Collected data
= Beginning of Section =

(* ===== verification/Logic.v ===== *)
(** Reasoning about computations of the emulator monad.

    - [runs m s a s']: the computation returns [a] in state [s'] (functional theorems are
      stated with it), with the rule for sequencing and the tactic [run] that executes a
      handler symbolically with the equations of the [run] hint database;
    - [respects R m]: every outcome of [m] that has a state is related to the initial
      state by the preorder [R], with closure rules and the tactic [respects] that goes
      through a handler with the hints of the [resp] database;
    - [wf]: the type invariant of the machine, and [guest_step], the preorder obeyed by
      every instruction handler: the invariant is preserved, and the kernel state, the
      host and the size of guest memory are untouched. *)
From S2P Require Import Prelude CInt Machine.

Section logic.
Context {H : Type}.
Implicit Types s : machine H.

(** * Symbolic execution *)

Definition runs {A} (m : M H A) s (a : A) s' : Prop := m s = Ret a s'.

Lemma runs_ret {A} (a : A) s : runs (mret a) s a s.
Proof. done. Qed.
Lemma runs_gets {A} (f : machine H -> A) s : runs (gets f) s (f s) s.
Proof. done. Qed.
Lemma runs_modify (f : machine H -> machine H) s : runs (modify f) s tt (f s).
Proof. done. Qed.

Lemma runs_bind {A B} (m : M H A) (k : A -> M H B) s a s1 b s2 :
  runs m s a s1 -> runs (k a) s1 b s2 -> runs (m ≫= k) s b s2.
Proof. unfold runs. intros E1 E2. unfold mbind, M_bind. by rewrite E1. Qed.

Lemma runs_eq {A} (m : M H A) s a s' a' s'' :
  runs m s a s' -> a = a' -> s' = s'' -> runs m s a' s''.
Proof. by intros ? -> ->. Qed.

Lemma runs_det {A} (m : M H A) s a s1 b s2 :
  runs m s a s1 -> runs m s b s2 -> a = b /\ s1 = s2.
Proof. unfold runs. intros E1 E2. rewrite E1 in E2. by simplify_eq. Qed.

Lemma bind_Ret {A B} (m : M H A) (k : A -> M H B) s a s1 :
  m s = Ret a s1 -> (m ≫= k) s = k a s1.
Proof. intros E. unfold mbind, M_bind. by rewrite E. Qed.

Lemma bind_Undef {A B} (m : M H A) (k : A -> M H B) s u :
  m s = Undef u -> (m ≫= k) s = Undef u.
Proof. intros E. unfold mbind, M_bind. by rewrite E. Qed.

Lemma runs_add_cycles k s :
  fits_int (cycles (cpu s) + k) = true ->
  runs (add_cycles k) s tt (upd_cpu (upd_cycles (fun c => c + k)) s).
Proof.
  intros Hc. unfold runs, add_cycles, mbind, M_bind, gets. by rewrite Hc.
Qed.

Lemma runs_c_shl w v n s : 0 <= n < w -> runs (c_shl w v n) s (Z.shiftl v n) s.
Proof.
  intros Hn. unfold runs, c_shl. by rewrite (proj2 (Z.leb_le _ _)), (proj2 (Z.ltb_lt _ _)) by lia.
Qed.
Lemma runs_c_shr w v n s : 0 <= n < w -> runs (c_shr w v n) s (Z.shiftr v n) s.
Proof.
  intros Hn. unfold runs, c_shr. by rewrite (proj2 (Z.leb_le _ _)), (proj2 (Z.ltb_lt _ _)) by lia.
Qed.

(** * Step preorders *)

Definition respects {A} (R : machine H -> machine H -> Prop) (m : M H A) : Prop :=
  forall s, match m s with
    | Ret _ s' | Exited _ s' => R s s'
    | Undef _ | NoFuel => True
    end.

Section closure.
Context (R : machine H -> machine H -> Prop) `{!PreOrder R}.

Lemma respects_ret {A} (a : A) : respects R (mret a).
Proof. intros s. simpl. reflexivity. Qed.
Lemma respects_gets {A} (f : machine H -> A) : respects R (gets f).
Proof. intros s. simpl. reflexivity. Qed.
Lemma respects_undef {A} u : respects R (undef (A:=A) u).
Proof. done. Qed.
Lemma respects_no_fuel {A} : respects R (no_fuel (A:=A)).
Proof. done. Qed.
Lemma respects_exit {A} st : respects R (c_exit (A:=A) st).
Proof. intros s. simpl. reflexivity. Qed.
Lemma respects_modify f : (forall s, R s (f s)) -> respects R (modify f).
Proof. intros Hf s. apply Hf. Qed.
Lemma respects_bind {A B} (m : M H A) (k : A -> M H B) :
  respects R m -> (forall a, respects R (k a)) -> respects R (m ≫= k).
Proof.
  intros Hm Hk s. unfold mbind, M_bind. specialize (Hm s).
  destruct (m s) as [a s1|st s1| |]; [|done..].
  specialize (Hk a s1). destruct (k a s1); [..|done|done]; by etrans.
Qed.
Lemma respects_if {A} (b : bool) (m1 m2 : M H A) :
  respects R m1 -> respects R m2 -> respects R (if b then m1 else m2).
Proof. by destruct b. Qed.
Lemma respects_c_shl w v n : respects R (c_shl w v n).
Proof. unfold c_shl. apply respects_if; [apply respects_ret|apply respects_undef]. Qed.
Lemma respects_c_shr w v n : respects R (c_shr w v n).
Proof. unfold c_shr. apply respects_if; [apply respects_ret|apply respects_undef]. Qed.
Lemma respects_c_int v : respects R (c_int v).
Proof. unfold c_int. apply respects_if; [apply respects_ret|apply respects_undef]. Qed.

Lemma respects_iter2 {A B} d (body : A -> M H (A + B)) a :
  (forall a, respects R (body a)) -> respects R (iter2 d body a).
Proof.
  intros Hb. revert a. induction d as [|d IH]; intros a; cbn [iter2]; [apply Hb|].
  apply respects_bind; [apply IH|]. intros []; [apply IH|apply respects_ret].
Qed.
Lemma respects_c_loop {A B} (body : A -> M H (A + B)) a :
  (forall a, respects R (body a)) -> respects R (c_loop body a).
Proof.
  intros Hb. unfold c_loop. apply respects_bind; [by apply respects_iter2|].
  intros []; [apply respects_no_fuel|apply respects_ret].
Qed.
Lemma respects_c_while (body : M H bool) :
  respects R body -> respects R (c_while body).
Proof.
  intros Hb. apply respects_c_loop. intros _. apply respects_bind; [done|].
  intros []; apply respects_ret.
Qed.
End closure.

Lemma respects_weaken {A} (R R' : machine H -> machine H -> Prop) (m : M H A) :
  (forall s s', R s s' -> R' s s') -> respects R m -> respects R' m.
Proof. intros HR Hm s. specialize (Hm s). destruct (m s); auto. Qed.

Lemma respects_run {A} (R : machine H -> machine H -> Prop) (m : M H A) s a s' :
  respects R m -> runs m s a s' -> R s s'.
Proof. intros Hm E. specialize (Hm s). by rewrite E in Hm. Qed.
End logic.

#[export] Hint Resolve runs_ret runs_gets runs_modify : run.
#[export] Hint Resolve respects_ret respects_gets respects_undef respects_no_fuel
  respects_exit respects_c_shl respects_c_shr respects_c_int : resp.

(** Walk through a computation, splitting sequences and conditionals and closing
    primitive steps with the [resp] hints. *)
Ltac respects :=
  repeat first
    [ assumption
    | solve [eauto 2 with resp typeclass_instances nocore]
    | match goal with
      | |- respects _ (mbind _ _) => apply respects_bind; [try exact _|..|intros ?]
      | |- respects _ (c_while _) => apply respects_c_while; [try exact _|]
      | |- respects _ (c_loop _ _) => apply respects_c_loop; [try exact _|intros ?; cbv beta]
      | |- respects _ (if _ then _ else _) => apply respects_if
      | |- respects _ (match ?x with _ => _ end) => destruct x
      | |- respects _ (let '_ := ?x in _) => destruct x
      end ].

(** Execute one or several primitive steps of a goal [runs m s ?a ?s']. *)
Ltac run1 := eapply runs_bind; [solve [eauto 3 with run nocore]|cbv beta].
Ltac run := repeat run1; try solve [eauto 3 with run nocore].

(** * The type invariant *)

(** The bits of EFLAGS the emulator ever sets: CF, the reserved bit 1, PF, ZF, SF, OF. *)
Definition flag_bit (i : Z) : bool :=
  (i =? 0) || (i =? 1) || (i =? 2) || (i =? 6) || (i =? 7) || (i =? 11).

Record wf_eflags (e : Z) : Prop := {
  wf_eflags_u32 : is_u32 e;
  wf_eflags_reserved : Z.testbit e 1 = true;
  wf_eflags_only : forall i, 0 <= i -> flag_bit i = false -> Z.testbit e i = false
}.

Record wf_cpu (c : i386) : Prop := {
  wf_regs_length : length (regs c) = 8%nat;
  wf_regs : Forall is_u32 (regs c);
  wf_eip : is_u32 (eip c);
  wf_flags : wf_eflags (eflags c);
  wf_halted : halted c = 0 \/ halted c = 1;
  wf_cycles : is_int (cycles c)
}.

(** Every byte the guest has written lies inside the allocation: nothing the emulator
    does through the accessors of mem.c can reach other host memory. *)
Record wf_mem (m : guest_mem) : Prop := {
  wf_size : 0 <= g_size m < 0x100000000;
  wf_bytes : map_Forall (fun a v => 0 <= a < g_size m /\ is_u8 v) (g_mem m)
}.

Definition wf_xmm (x : XMMReg) : Prop := is_u64 (lo x) /\ is_u64 (hi x).

Record wf_og (o : ops_globals) : Prop := {
  wf_opsize : g_operand_size_16 o = 0 \/ g_operand_size_16 o = 1;
  wf_gs_base : is_u32 (g_gs_base o);
  wf_seg : is_u32 (g_seg_override o);
  wf_fpu_length : length (fpu_stack o) = 8%nat;
  wf_fpu : Forall is_u64 (fpu_stack o);
  wf_fpu_top : 0 <= fpu_top o < 8;
  wf_mmx_length : length (mmx_regs o) = 8%nat;
  wf_mmx : Forall is_u64 (mmx_regs o);
  wf_xmm_length : length (xmm_regs o) = 8%nat;
  wf_xmms : Forall wf_xmm (xmm_regs o)
}.

Definition MAX_FDS : Z := 256.
Definition SIGMAX : Z := 64.
Definition SIZEOF_SIGACTION : nat := 20.

Record wf_kern (k : kernel) : Prop := {
  wf_fd_length : length (fd_table k) = 256%nat;
  wf_mmap_base : is_u32 (g_mmap_base k);
  wf_mmap_ptr : is_u32 (g_mmap_ptr k);
  wf_brk : is_u32 (g_brk k);
  wf_sig_length : length (g_sigactions k) = 64%nat;
  wf_sigs : Forall (fun bs => length bs = SIZEOF_SIGACTION /\ Forall is_u8 bs)
                   (g_sigactions k)
}.

Record wf {H} (s : machine H) : Prop := {
  wf_m_cpu : wf_cpu (cpu s);
  wf_m_mem : wf_mem (mem s);
  wf_m_og : wf_og (og s);
  wf_m_kern : wf_kern (kern s)
}.

(** What one guest instruction (system calls aside) may do to the machine. *)
Record guest_step {H} (s s' : machine H) : Prop := {
  gs_wf : wf s -> wf s';
  gs_kern : kern s' = kern s;
  gs_host : host s' = host s;
  gs_size : g_size (mem s') = g_size (mem s)
}.

(** What a system call may do: the invariant and the size of memory are kept. *)
Record kernel_step {H} (s s' : machine H) : Prop := {
  ks_wf : wf s -> wf s';
  ks_size : g_size (mem s') = g_size (mem s)
}.

#[export] Instance guest_step_preorder {H} : PreOrder (guest_step (H:=H)).
Proof.
  split.
  - by constructor.
  - intros s1 s2 s3 [W1 K1 H1 S1] [W2 K2 H2 S2].
    constructor; [auto|congruence..].
Qed.

#[export] Instance kernel_step_preorder {H} : PreOrder (kernel_step (H:=H)).
Proof.
  split.
  - by constructor.
  - intros s1 s2 s3 [W1 S1] [W2 S2]. constructor; [auto|congruence..].
Qed.

Lemma guest_kernel_step {H} (s s' : machine H) : guest_step s s' -> kernel_step s s'.
Proof. intros []. by constructor. Qed.

(** A preorder that every primitive of the guest obeys; handlers are proved once for all
    such preorders, by way of [guest_step]. *)
Section guest_prims.
Context {H : Type}.
Implicit Types s : machine H.

Lemma guest_upd_cpu f s :
  (wf_cpu (cpu s) -> wf_cpu (f (cpu s))) -> guest_step s (upd_cpu f s).
Proof. intros Hf. constructor; try done. intros []. constructor; simpl; auto. Qed.

Lemma guest_upd_og f s :
  (wf_og (og s) -> wf_og (f (og s))) -> guest_step s (upd_og f s).
Proof. intros Hf. constructor; try done. intros []. constructor; simpl; auto. Qed.

Lemma guest_upd_mem f s :
  g_size (f (mem s)) = g_size (mem s) ->
  (wf_mem (mem s) -> wf_mem (f (mem s))) -> guest_step s (upd_mem f s).
Proof. intros Hs Hf. constructor; try done. intros []. constructor; simpl; auto. Qed.

Lemma resp_set_reg i v : respects guest_step (set_reg (H:=H) i v).
Proof.
  apply respects_modify. intros s. apply guest_upd_cpu. intros [].
  constructor; simpl; try done; [by rewrite zset_length|].
  apply zset_Forall; [done|apply u32_range].
Qed.

Lemma resp_set_eip v : respects guest_step (set_eip (H:=H) v).
Proof.
  apply respects_modify. intros s. apply guest_upd_cpu. intros [].
  constructor; simpl; try done. apply u32_range.
Qed.

Lemma resp_halt : respects guest_step (halt (H:=H)).
Proof.
  apply respects_modify. intros s. apply guest_upd_cpu. intros [].
  constructor; simpl; auto.
Qed.

Lemma fits_int_spec z : fits_int z = true <-> is_int z.
Proof. unfold fits_int, is_int, INT_MIN, INT_MAX. lia. Qed.

Lemma resp_add_cycles k : respects guest_step (add_cycles (H:=H) k).
Proof.
  intros s. unfold add_cycles, mbind, M_bind, gets.
  destruct (fits_int _) eqn:E; [|done]. simpl. apply guest_upd_cpu. intros [].
  constructor; simpl; try done. by apply fits_int_spec.
Qed.

Lemma resp_add_cycles_u k : respects guest_step (add_cycles_u (H:=H) k).
Proof.
  apply respects_modify. intros s. apply guest_upd_cpu. intros [].
  constructor; simpl; try done. cint.
Qed.

Lemma resp_set_opsize v : v = 0 \/ v = 1 ->
  respects guest_step (set_operand_size_16 (H:=H) v).
Proof.
  intros Hv. apply respects_modify. intros s. apply guest_upd_og. intros [].
  by constructor.
Qed.

Lemma resp_set_seg v : respects guest_step (set_seg_override (H:=H) v).
Proof.
  apply respects_modify. intros s. apply guest_upd_og. intros [].
  constructor; try done. apply u32_range.
Qed.

Lemma resp_set_mmx i v : respects guest_step (set_mmx (H:=H) i v).
Proof.
  apply respects_modify. intros s. apply guest_upd_og. intros [].
  constructor; simpl; try done; [by rewrite zset_length|].
  apply zset_Forall; [done|apply u64_range].
Qed.

Lemma resp_set_xmm i v : respects guest_step (set_xmm (H:=H) i v).
Proof.
  apply respects_modify. intros s. apply guest_upd_og. intros [].
  constructor; simpl; try done; [by rewrite zset_length|].
  apply zset_Forall; [done|]. split; apply u64_range.
Qed.
End guest_prims.

#[export] Hint Resolve resp_set_reg resp_set_eip resp_halt resp_add_cycles
  resp_add_cycles_u resp_set_seg resp_set_mmx resp_set_xmm : resp.
#[export] Hint Extern 1 (respects _ (set_operand_size_16 _)) =>
  apply resp_set_opsize; auto : resp.
#[export] Hint Extern 1 (respects _ (reg _)) => apply respects_gets; exact _ : resp.
#[export] Hint Extern 1 (respects _ get_eip) => apply respects_gets; exact _ : resp.
#[export] Hint Extern 1 (respects _ get_eflags) => apply respects_gets; exact _ : resp.
#[export] Hint Extern 1 (respects _ (get_og _)) => apply respects_gets; exact _ : resp.
#[export] Hint Extern 1 (respects _ (mmx _)) => apply respects_gets; exact _ : resp.
#[export] Hint Extern 1 (respects _ (xmm _)) => apply respects_gets; exact _ : resp.
Lemma resp_host_load a : respects guest_step (host_load (H:=H) a).
Proof. intros s. unfold host_load. destruct (_ && _); [simpl; reflexivity|done]. Qed.

Lemma resp_check_bounds a w : respects guest_step (check_bounds (H:=H) a w).
Proof. apply respects_gets. exact _. Qed.

Lemma resp_host_store_bytes a bs : respects guest_step (host_store_bytes (H:=H) a bs).
Proof.
  intros s. unfold host_store_bytes. destruct (_ && _) eqn:E; [|done].
  apply andb_true_iff in E as [E1 E2]. zbool.
  apply guest_upd_mem; [done|]. intros Hm.
  apply wf_store_bytes; [done..|by rewrite length_fmap|].
  apply Forall_fmap, Forall_true. intros x. apply u8_range.
Qed.

Lemma resp_host_load_bytes a n : respects guest_step (host_load_bytes (H:=H) a n).
Proof. intros s. unfold host_load_bytes. destruct (_ && _); [simpl; reflexivity|done]. Qed.

Lemma resp_host_memset a v n : respects guest_step (host_memset (H:=H) a v n).
Proof.
  intros s. unfold host_memset. destruct (_ && _) eqn:E; [|done].
  apply andb_true_iff in E as [E1 E2]. zbool.
  apply guest_upd_mem; [done|]. intros Hm. destruct (Z.le_gt_cases 0 n).
  - apply wf_store_bytes; [done..|rewrite length_replicate; lia|].
    apply Forall_replicate, u8_range.
  - rewrite Z2Nat.nonpos by lia. by destruct Hm; constructor.
Qed.
End exec.

#[export] Hint Resolve resp_host_store resp_host_load resp_check_bounds
  resp_host_store_bytes resp_host_load_bytes resp_host_memset : resp.

Section steps.
Context {H : Type}.

Lemma resp_mem_read8 a : respects guest_step (mem_read8 (H:=H) a).
Proof. unfold mem_read8. respects. Qed.
Lemma resp_mem_read16 a : respects guest_step (mem_read16 (H:=H) a).
Proof. unfold mem_read16. respects. Qed.
Lemma resp_mem_read32 a : respects guest_step (mem_read32 (H:=H) a).
Proof. unfold mem_read32. respects. Qed.
Lemma resp_mem_write8 a v : respects guest_step (mem_write8 (H:=H) a v).
Proof. unfold mem_write8. respects. Qed.
Lemma resp_mem_write16 a v : respects guest_step (mem_write16 (H:=H) a v).
Proof. unfold mem_write16. respects. Qed.
Lemma resp_mem_write32 a v : respects guest_step (mem_write32 (H:=H) a v).
Proof. unfold mem_write32. respects. Qed.
Lemma resp_mem_copy_in a bs : respects guest_step (mem_copy_in (H:=H) a bs).
Proof. unfold mem_copy_in. respects. Qed.
Lemma resp_guest_to_host a : respects guest_step (guest_to_host (H:=H) a).
Proof. unfold guest_to_host. respects. Qed.
End steps.

#[export] Hint Resolve resp_mem_read8 resp_mem_read16 resp_mem_read32 resp_mem_write8
  resp_mem_write16 resp_mem_write32 resp_mem_copy_in resp_guest_to_host : resp.
(** 0x11 ADC r/m32, r32 *)
Definition op_adc_rm32_r32 (op : Z) : M unit :=
  mrm ← parse_modrm;
  a ← read_rm32 mrm;
  b ← reg (mrm_reg mrm);
  cf ← get_cf;
  let result := u32 (a + b + cf) in
  write_rm32 mrm result;;
  set_cf (Z.b2z ((result <? a) || (negb (cf =? 0) && (result =? a))));;
  set_zf result;;
  set_sf result;;
  set_pf result;;
  set_of_add a b result;;
  add_cycles 2.

(** 0x13 ADC r32, r/m32 *)
Definition op_adc_r32_rm32 (op : Z) : M unit :=
  mrm ← parse_modrm;
  a ← reg (mrm_reg mrm);
  b ← read_rm32 mrm;
  cf ← get_cf;
  let result := u32 (a + b + cf) in
  set_reg (mrm_reg mrm) result;;
  set_cf (Z.b2z ((result <? a) || (negb (cf =? 0) && (result =? a))));;
  set_zf result;;
  set_sf result;;
  set_pf result;;
  set_of_add a b result;;
  add_cycles 2.

(** 0x19 SBB r/m32, r32 *)
Definition op_sbb_rm32_r32 (op : Z) : M unit :=
  mrm ← parse_modrm;
  a ← read_rm32 mrm;
  b ← reg (mrm_reg mrm);
  cf ← get_cf;
  let result := u32 (a - b - cf) in
  write_rm32 mrm result;;
  set_cf (Z.b2z ((a <? u32 (b + cf)) || (negb (cf =? 0) && (b =? 0xFFFFFFFF))));;
  set_zf result;;
  set_sf result;;
  set_pf result;;
  set_of_sub a b result;;
  add_cycles 2.

(** 0x1B SBB r32, r/m32 *)
Definition op_sbb_r32_rm32 (op : Z) : M unit :=
  mrm ← parse_modrm;
  a ← reg (mrm_reg mrm);
  b ← read_rm32 mrm;
  cf ← get_cf;
  let result := u32 (a - b - cf) in
  set_reg (mrm_reg mrm) result;;
  set_cf (Z.b2z ((a <? u32 (b + cf)) || (negb (cf =? 0) && (b =? 0xFFFFFFFF))));;
  set_zf result;;
  set_sf result;;
  set_pf result;;
  set_of_sub a b result;;
  add_cycles 2.

(** 0x20 AND r/m8, r8 *)
Definition op_and_rm8_r8 (op : Z) : M unit :=
  mrm ← parse_modrm;
  a ← read_rm8 mrm;
  b ← get_reg8 (mrm_reg mrm);
  let result := Z.land a b in
  write_rm8 mrm result;;
  set_zf result;;
  set_sf result;;
  set_pf result;;
  set_cf 0;;
  add_cycles 2.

= End of Section =

> **WHAT THIS TASK INVOLVES**: Find every line in the records that has the word "match". Copy those lines.

> **SOLUTION FOR THIS TASK**:
  forall s, match m s with
    | match goal with
      | |- respects _ (match ?x with _ => _ end) => destruct x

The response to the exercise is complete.